I am assuming you are saying that an advantage of namespaces is that
many names can map to a single UID. If that is so, my proposed method
already can handle that.
> Where namespaces fail is when another provider wants to create a drop-
> in replacement for an existing package, or like the case of the Swing
> package, some yutz couldn't come up with one namespace and keep it, and
> hence there's a bunch of code out there that fails to link to the
> intended module. A simple fix for this would be to provide a mechanism
> for namespace aliasing, where the user can modify (or run code that
> modifies) their local namespace aliases.
>
> One problem with aliasing comes when you wish to persist data.
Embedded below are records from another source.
(** X12: a PDF that opens but holds no text is reported as a failed
    extraction and disables the summary button, yet, unlike a PDF that
    cannot be opened, it is not extracted again by the passes that follow
    with the same file. *)
Theorem textless_pdf_is_not_extracted_again (inp next : inputs)
  (f : uploaded_file) (s : session_state) :
  pdf_uploader inp = Some f ->
  pdf_uploader next = Some f ->
  uploaded_file_id s <> Some (file_id f) ->
  extraction_result inp f = Some "" ->
  let s' := state_after (render_pass inp s) in
  pdf_text s' = Some "" /\
  Banner Sidebar LError MExtractFailed ∈ emitted (render_pass inp s) /\
  summarize_button_disabled s' = true /\
  count_events is_extraction (emitted (render_pass next s')) = 0%nat.
Proof.
  intros Hfile Hnext Hnew Hempty. simpl.
  destruct (render_pass_with_file inp f s Hfile)
    as (s2 & Hdoc & _ & Htext & Hid & Hin).
  injection Hdoc as Ht2 _ Hi2.
  destruct (process_upload_extracts inp f s2) as (_ & Hst & _);
    [left; congruence|].
  rewrite Hst in Htext, Hid. simpl in Htext, Hid. rewrite Hempty in Htext.
  split; [done|]. split.
  { apply Hin. unfold process_upload, extract_text_from_pdf. run_block.
    assert (bool_decide (pdf_text s2 = None)
            || negb (bool_decide (Some (file_id f) = uploaded_file_id s2)) = true)
      as ->.
    { rewrite (bool_decide_eq_false_2 (Some (file_id f) = uploaded_file_id s2))
        by congruence. apply orb_true_r. }
    unfold extraction_result in Hempty.
    destruct (fitz_pages inp (content f)) as [pages|e]; [|done].
    injection Hempty as ->. simpl. in_trace. }
  split.
  { unfold summarize_button_disabled. rewrite Htext. apply orb_true_r. }
  destruct (render_pass_with_file next f (state_after (render_pass inp s))
              Hnext) as (s2' & Hdoc' & Hcount & _).
  injection Hdoc' as Ht2' _ Hi2'.
  rewrite Hcount, process_upload_skips; [done|congruence..].
Qed.

Lemma textless_pdf_witness :
  count_events is_extraction
    (emitted (render_pass scanned_pdf
                (state_after (render_pass scanned_pdf default_session_state))))
  = 0%nat.
Proof.
  apply (textless_pdf_is_not_extracted_again scanned_pdf scanned_pdf a_pdf
           default_session_state); try reflexivity.
  discriminate.
Defined.

(** X13: removing the file and uploading one again, the same file included,
    starts afresh: the pass that follows the removal makes exactly one
    extraction attempt and stores its outcome and the file's identity. *)
Theorem removed_file_is_extracted_afresh (inp : inputs) (f : uploaded_file)
  (s : session_state) :
  pdf_uploader inp = Some f ->
  let r := render_pass inp (on_change_pdf_uploader None s) in
  count_events is_extraction (emitted r) = 1%nat /\
  pdf_text (state_after r) = extraction_result inp f /\
  uploaded_file_id (state_after r) = Some (file_id f).
Proof.
  intros Hfile. cbv zeta.
  destruct (render_pass_with_file inp f (on_change_pdf_uploader None s)
              Hfile) as (s2 & Hdoc & Hcount & Htext & Hid & _).
  injection Hdoc as Ht2 _ Hi2. simpl in Ht2, Hi2.
  destruct (process_upload_extracts inp f s2) as (_ & Hst & Hn);
    [by right|].
  rewrite Hcount, Htext, Hid, Hst. by repeat split.
Qed.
Since
> internal representations between two functionally equivalent modules
> will definitely not be 100% identical, you need to be able to store the
> actual name of the object, as opposed to the logical name, but I don't
> see this as an intractable problem.
MMMmmmm. I do not understand "Since internal representations between
two functionally equivalent modules will definitely not be 100%
identical, ..." May you expand on this?
> Another area that may suffer would be RTTI, because there are various
> situations in which one may end up with both modules loaded, via a load
> of persisted data.
True, that can be an issue. It is up to the compiler/IDE to
resolve the context of the identical names presented to the user. Right
now I solve ambiguity, ungracefully, with #<ID> appended to the name of
the objects experiencing naming conflicts. E.G. foo#386445. This
rarely happens with parameters because the message context is sufficient
to determine the parameter name uniquely.
--
----------------------------------------------------------------------
Kyle Lahnakoski Arcavia Software Ltd.